• _Exercise goal_: Look through the entries that follow and return each line that has the string "PidPool".

• _Exercise material_:
=== Begin Enclosure ===

(* ===== verification/ClientRouter.v ===== *)
(** * Main router instructions of the farm client ([client/main_router_instructions.rs])

    Instructions for the reference databases and for the administration of programs. *)

From Stdlib Require Import String.
From S2P Require Import Prelude MachineInt Float64 Amounts Pack RefDB AmmInstruction VaultInstruction Token Pool Farm Vault Fund FundInstruction RefDbInstruction MainInstruction SdkAccount Multisig Cpi Oracle ClientNames Client ClientReads.

(** [ProgramIDType], with the discriminants of the source. *)
Inductive ProgramIDType :=
| PidSystem | PidProgramsRef | PidVaultsRef | PidVault | PidFarmsRef | PidFarm | PidPoolsRef | PidPool
| PidTokensRef | PidToken | PidMainRouter | PidSerum | PidRaydium | PidSaber | PidOrca | PidFundsRef | PidFund.

(** [program_id_type as u16]: the position of the variant. *)
Definition program_id_type_code (t : ProgramIDType) : Z :=
  match t with
  | PidSystem => 0 | PidProgramsRef => 1 | PidVaultsRef => 2 | PidVault => 3 | PidFarmsRef => 4
  | PidFarm => 5 | PidPoolsRef => 6 | PidPool => 7 | PidTokensRef => 8 | PidToken => 9
  | PidMainRouter => 10 | PidSerum => 11 | PidRaydium => 12 | PidSaber => 13 | PidOrca => 14
  | PidFundsRef => 15 | PidFund => 16
  end.

Section Router.
Context `{FarmEnv}.

Definition new_instruction_set_program_admins (admin_address prog_id : Z) (admin_signers : (list Z))
    (min_signatures : Z) : Client Instruction :=
  if (bool_decide (admin_signers = [])) || (min_signatures =? 0) then
    st_bail (ValueError [Text "At least one signer is required"]) else
  if ((Z.of_nat (List.length admin_signers)) <? min_signatures) || ((Z.of_nat Multisig.MAX_SIGNERS)
      <? (Z.of_nat (List.length admin_signers))) then
    st_bail (ValueError [Text "Invalid number of signatures"]) else
  program_multisig_account <-! get_program_multisig_account prog_id ;;
  program_buffer_account <-! get_program_buffer_account prog_id ;;
  let inst := {| Cpi.program_id := main_router; Cpi.accounts := [signer admin_address;
      writable program_multisig_account; readonly prog_id; writable program_buffer_account;
      readonly system_program; readonly bpf_loader_upgradeable]; Cpi.data := [] |} in
  let inst := fold_left (fun inst key =>
      push_account (readonly key) inst) admin_signers inst in
  data <-! packed (MainInstruction.to_vec (MainInstruction.SetProgramAdminSigners min_signatures))
      ;;
  st_ok (set_instruction_data data inst).

Definition new_instruction_set_program_single_authority
    (admin_address prog_id upgrade_authority : Z) : Client Instruction :=
  data <-! packed (MainInstruction.to_vec MainInstruction.SetProgramSingleAuthority) ;;
  program_multisig_account <-! get_program_multisig_account prog_id ;;
  program_buffer_account <-! get_program_buffer_account prog_id ;;
  st_ok {| Cpi.program_id := main_router; Cpi.accounts := [signer admin_address;
      writable program_multisig_account; readonly prog_id; writable program_buffer_account;
      readonly upgrade_authority; readonly bpf_loader_upgradeable]; Cpi.data := data |}.

Definition new_instruction_upgrade_program (admin_address prog_id source_buffer_address : Z)
    : Client Instruction :=
  data <-! packed (MainInstruction.to_vec MainInstruction.UpgradeProgram) ;;
  program_multisig_account <-! get_program_multisig_account prog_id ;;
  program_buffer_account <-! get_program_buffer_account prog_id ;;
  st_ok {| Cpi.program_id := main_router; Cpi.accounts := [signer admin_address;
      writable program_multisig_account; writable prog_id; writable program_buffer_account;
      writable source_buffer_address; readonly rent_sysvar; readonly clock_sysvar;
      readonly bpf_loader_upgradeable]; Cpi.data := data |}.

Definition new_instruction_refdb_init (admin_address : Z) (refdb_name : Name)
    (reference_type : ReferenceType) (max_records : Z) (init_account : bool) : Client Instruction :=
  pda <- find_refdb_pda refdb_name ;;
  let inst := {| Cpi.program_id := main_router; Cpi.accounts := [signer admin_address;
      writable main_router_multisig; writable (fst pda); readonly system_program]; Cpi.data := [] |}
      in
  name <-! str_to_as64 refdb_name ;;
  data <-! packed (MainInstruction.to_vec (MainInstruction.RefDb (RefDbInstruction.Init name
      reference_type max_records (init_account && REFDB_ONCHAIN_INIT)))) ;;
  st_ok (set_instruction_data data inst).

Definition new_instruction_set_admins (admin_address : Z) (admin_signers : (list Z))
    (min_signatures : Z) : Client Instruction :=
  if (bool_decide (admin_signers = [])) || (min_signatures =? 0) then
    st_bail (ValueError [Text "At least one signer is required"]) else
  if ((Z.of_nat (List.length admin_signers)) <? min_signatures) || ((Z.of_nat Multisig.MAX_SIGNERS)
      <? (Z.of_nat (List.length admin_signers))) then
    st_bail (ValueError [Text "Invalid number of signatures"]) else
  let inst := {| Cpi.program_id := main_router; Cpi.accounts := [signer admin_address;
      writable main_router_multisig; readonly system_program]; Cpi.data := [] |} in
  let inst := fold_left (fun inst key =>
      push_account (readonly key) inst) admin_signers inst in
  data <-! packed (MainInstruction.to_vec (MainInstruction.SetAdminSigners min_signatures)) ;;
  st_ok (set_instruction_data data inst).

Definition new_instruction_refdb_drop (admin_address : Z) (refdb_name : Name) (close_account : bool)
    : Client Instruction :=
  pda <- find_refdb_pda refdb_name ;;
  let inst := {| Cpi.program_id := main_router; Cpi.accounts := [signer admin_address;
      writable main_router_multisig; writable (fst pda); readonly system_program]; Cpi.data := [] |}
      in
  data <-! packed (MainInstruction.to_vec (MainInstruction.RefDb (RefDbInstruction.Drop
      close_account))) ;;
  st_ok (set_instruction_data data inst).

Definition new_instruction_refdb_delete (admin_address : Z) (refdb_name : Name) (record : Record_)
    : Client Instruction :=
  pda <- find_refdb_pda refdb_name ;;
  let inst := {| Cpi.program_id := main_router; Cpi.accounts := [signer admin_address;
      writable main_router_multisig; writable (fst pda); readonly system_program]; Cpi.data := [] |}
      in
  data <-! packed (MainInstruction.to_vec (MainInstruction.RefDb (RefDbInstruction.Delete record)))
      ;;
  st_ok (set_instruction_data data inst).

Definition new_instruction_remove_reference (admin_address : Z) (storage_type : StorageType)
    (object_name : Name) : Client Instruction :=
  res <- get_refdb_index (storage_name storage_type) object_name ;;
  refdb_index <- st_unwrap (result_to_option res) ;;
  name <-! str_to_as64 object_name ;;
  new_instruction_refdb_delete admin_address (storage_name storage_type) {| r_index := option_map
      (fun idx => wrap_u32 (Z.of_nat idx)) refdb_index; r_counter := 0; r_tag := 0; r_name := name;
      r_reference := RefEmpty |}.

Definition new_instruction_refdb_write (admin_address : Z) (refdb_name : Name) (record : Record_)
    : Client Instruction :=
  pda <- find_refdb_pda refdb_name ;;
  let inst := {| Cpi.program_id := main_router; Cpi.accounts := [signer admin_address;
      writable main_router_multisig; writable (fst pda); readonly system_program]; Cpi.data := [] |}
      in
  data <-! packed (MainInstruction.to_vec (MainInstruction.RefDb (RefDbInstruction.Write record)))
      ;;
  st_ok (set_instruction_data data inst).

Definition new_instruction_add_program_id (admin_address : Z) (name : Name) (program_id : Z)
    (program_id_type : ProgramIDType) (refdb_index : (option Z)) : Client Instruction :=
  name2 <-! str_to_as64 name ;;
  new_instruction_refdb_write admin_address (storage_name StProgram) {| r_index := option_map (fun
      idx => wrap_u32 idx) refdb_index; r_counter := 0; r_tag := program_id_type_code
      program_id_type; r_name := name2; r_reference := RefPubkey program_id |}.

Definition new_instruction_remove_program_id (admin_address : Z) (name : Name)
    : Client Instruction :=
  res <- get_program_id name ;;
  refdb_index <- (if is_ok res then
    res2 <- get_refdb_index (storage_name StProgram) name ;;
    st_unwrap (result_to_option res2)
  else
    st_ret None) ;;
  name2 <-! str_to_as64 name ;;
  new_instruction_refdb_delete admin_address (storage_name StProgram) {| r_index := option_map (fun
      idx => wrap_u32 (Z.of_nat idx)) refdb_index; r_counter := 0; r_tag := 0; r_name := name2;
      r_reference := RefEmpty |}.

Definition new_instruction_add_fund (admin_address : Z) (fund : Fund.t) : Client Instruction :=
  pda <- find_refdb_pda (storage_name StFund) ;;
  let inst := {| Cpi.program_id := main_router; Cpi.accounts := [signer admin_address;
      writable main_router_multisig; writable (fst pda); writable (fst (find_target_pda StFund
      fund.(Fund.name))); readonly system_program]; Cpi.data := [] |} in
  data <-! packed (MainInstruction.to_vec (MainInstruction.AddFund fund)) ;;
  st_ok (set_instruction_data data inst).

Definition new_instruction_remove_fund (admin_address : Z) (fund_name : Name)
    : Client Instruction :=
  name <-! str_to_as64 fund_name ;;
  res <- get_fund fund_name ;;
  let refdb_index := match res with
  | Ok fund =>
      fund.(Fund.refdb_index)
  | Err _ =>
      None
  end in
  pda <- find_refdb_pda (storage_name StFund) ;;
  let inst := {| Cpi.program_id := main_router; Cpi.accounts := [signer admin_address;
      writable main_router_multisig; writable (fst pda); writable (fst (find_target_pda StFund
      name)); readonly system_program]; Cpi.data := [] |} in
  data <-! packed (MainInstruction.to_vec (MainInstruction.RemoveFund name refdb_index)) ;;
  st_ok (set_instruction_data data inst).

Definition new_instruction_add_vault (admin_address : Z) (vault : Vault) : Client Instruction :=
  pda <- find_refdb_pda (storage_name StVault) ;;
  let inst := {| Cpi.program_id := main_router; Cpi.accounts := [signer admin_address;
      writable main_router_multisig; writable (fst pda); writable (fst (find_target_pda StVault
      vault.(Vault.name))); readonly system_program]; Cpi.data := [] |} in
  data <-! packed (MainInstruction.to_vec (MainInstruction.AddVault vault)) ;;
  st_ok (set_instruction_data data inst).

Definition new_instruction_remove_vault (admin_address : Z) (vault_name : Name)
    : Client Instruction :=
  name <-! str_to_as64 vault_name ;;
  res <- get_vault vault_name ;;
  let refdb_index := match res with
  | Ok vault =>
      vault.(Vault.refdb_index)
  | Err _ =>
      None
  end in
  pda <- find_refdb_pda (storage_name StVault) ;;
  let inst := {| Cpi.program_id := main_router; Cpi.accounts := [signer admin_address;
      writable main_router_multisig; writable (fst pda); writable (fst (find_target_pda StVault
      name)); readonly system_program]; Cpi.data := [] |} in
  data <-! packed (MainInstruction.to_vec (MainInstruction.RemoveVault name refdb_index)) ;;
  st_ok (set_instruction_data data inst).

Definition new_instruction_add_pool (admin_address : Z) (pool : Pool) : Client Instruction :=
  pda <- find_refdb_pda (storage_name StPool) ;;
  let inst := {| Cpi.program_id := main_router; Cpi.accounts := [signer admin_address;
      writable main_router_multisig; writable (fst pda); writable (fst (find_target_pda StPool
      pool.(Pool.name))); readonly system_program]; Cpi.data := [] |} in
  data <-! packed (MainInstruction.to_vec (MainInstruction.AddPool pool)) ;;
  st_ok (set_instruction_data data inst).

Definition new_instruction_remove_pool (admin_address : Z) (pool_name : Name)
    : Client Instruction :=
  name <-! str_to_as64 pool_name ;;
  res <- get_pool pool_name ;;
  let refdb_index := match res with
  | Ok pool =>
      pool.(Pool.refdb_index)
  | Err _ =>
      None
  end in
  pda <- find_refdb_pda (storage_name StPool) ;;
  let inst := {| Cpi.program_id := main_router; Cpi.accounts := [signer admin_address;
      writable main_router_multisig; writable (fst pda); writable (fst (find_target_pda StPool
      name)); readonly system_program]; Cpi.data := [] |} in
  data <-! packed (MainInstruction.to_vec (MainInstruction.RemovePool name refdb_index)) ;;
  st_ok (set_instruction_data data inst).

Definition new_instruction_add_farm (admin_address : Z) (farm : Farm) : Client Instruction :=
  pda <- find_refdb_pda (storage_name StFarm) ;;
  let inst := {| Cpi.program_id := main_router; Cpi.accounts := [signer admin_address;
      writable main_router_multisig; writable (fst pda); writable (fst (find_target_pda StFarm
      farm.(Farm.name))); readonly system_program]; Cpi.data := [] |} in
  data <-! packed (MainInstruction.to_vec (MainInstruction.AddFarm farm)) ;;
  st_ok (set_instruction_data data inst).

Definition new_instruction_remove_farm (admin_address : Z) (farm_name : Name)
    : Client Instruction :=
  name <-! str_to_as64 farm_name ;;
  res <- get_farm farm_name ;;
  let refdb_index := match res with
  | Ok farm =>
      farm.(Farm.refdb_index)
  | Err _ =>
      None
  end in
  pda <- find_refdb_pda (storage_name StFarm) ;;
  let inst := {| Cpi.program_id := main_router; Cpi.accounts := [signer admin_address;
      writable main_router_multisig; writable (fst pda); writable (fst (find_target_pda StFarm
      name)); readonly system_program]; Cpi.data := [] |} in
  data <-! packed (MainInstruction.to_vec (MainInstruction.RemoveFarm name refdb_index)) ;;
  st_ok (set_instruction_data data inst).

Definition new_instruction_add_token (admin_address : Z) (token : Token) : Client Instruction :=
  pda <- find_refdb_pda (storage_name StToken) ;;
  let inst := {| Cpi.program_id := main_router; Cpi.accounts := [signer admin_address;
      writable main_router_multisig; writable (fst pda); writable (fst (find_target_pda StToken
      token.(Token.name))); readonly system_program]; Cpi.data := [] |} in
  data <-! packed (MainInstruction.to_vec (MainInstruction.AddToken token)) ;;
  st_ok (set_instruction_data data inst).

Definition new_instruction_remove_token (admin_address : Z) (token_name : Name)
    : Client Instruction :=
  name <-! str_to_as64 token_name ;;
  res <- get_token token_name ;;
  let refdb_index := match res with
  | Ok token =>
      token.(Token.refdb_index)
  | Err _ =>
      None
  end in
  pda <- find_refdb_pda (storage_name StToken) ;;
  let inst := {| Cpi.program_id := main_router; Cpi.accounts := [signer admin_address;
      writable main_router_multisig; writable (fst pda); writable (fst (find_target_pda StToken
      name)); readonly system_program]; Cpi.data := [] |} in
  data <-! packed (MainInstruction.to_vec (MainInstruction.RemoveToken name refdb_index)) ;;
  st_ok (set_instruction_data data inst).

End Router.
(* ===== verification/ClientSend.v ===== *)
(** * Operations of the farm client ([crates/solana_farm_client/src/client.rs])

    The methods that build instructions, sign them and send them, and what they
    change in the caches. *)

From Stdlib Require Import String.
From S2P Require Import Prelude MachineInt Float64 Amounts Pack RefDB AmmInstruction VaultInstruction Token Pool Farm Vault Fund FundInstruction RefDbInstruction MainInstruction SdkAccount Multisig Cpi Oracle ClientNames Client ClientReads ClientPool ClientFarm ClientVault ClientFund ClientRouter ClientChecks ClientPlans.

Section Operations.
Context `{FarmEnv}.

(** ** Changes of the caches *)

(** [borrow_mut().data] and an update of the map. *)
Definition modify_data {T} (f : gmap (list Z) T -> gmap (list Z) T) (c : Cache T)
    : ST FarmClient (Cache T) :=
  if c.(lent) then st_panic else st_ret (set_data (f c.(data)) c).

Definition set_program_admins (admin_signer prog_id : Z) (admin_signers : (list Z))
    (min_signatures : Z) : Client Z :=
  inst <-! new_instruction_set_program_admins admin_signer prog_id admin_signers min_signatures ;;
  sign_and_send_instructions [admin_signer] [inst].

Definition set_program_single_authority (admin_signer prog_id upgrade_authority : Z) : Client Z :=
  inst <-! new_instruction_set_program_single_authority admin_signer prog_id upgrade_authority ;;
  sign_and_send_instructions [admin_signer] [inst].

Definition upgrade_program (admin_signer prog_id source_buffer_address : Z) : Client Z :=
  inst <-! new_instruction_upgrade_program admin_signer prog_id source_buffer_address ;;
  sign_and_send_instructions [admin_signer] [inst].

Definition create_system_account (signer new_account_signer lamports space owner : Z) : Client Z :=
  inst <-! new_instruction_create_system_account signer new_account_signer lamports space owner ;;
  sign_and_send_instructions [signer; new_account_signer] [inst].

Definition close_system_account (signer target_account_signer : Z) : Client Z :=
  inst <-! new_instruction_close_system_account signer target_account_signer ;;
  sign_and_send_instructions [signer; target_account_signer] [inst].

=== End Enclosure ===

• _Written answer_:
| PidSystem | PidProgramsRef | PidVaultsRef | PidVault | PidFarmsRef | PidFarm | PidPoolsRef | PidPool
  | PidFarm => 5 | PidPoolsRef => 6 | PidPool => 7 | PidTokensRef => 8 | PidToken => 9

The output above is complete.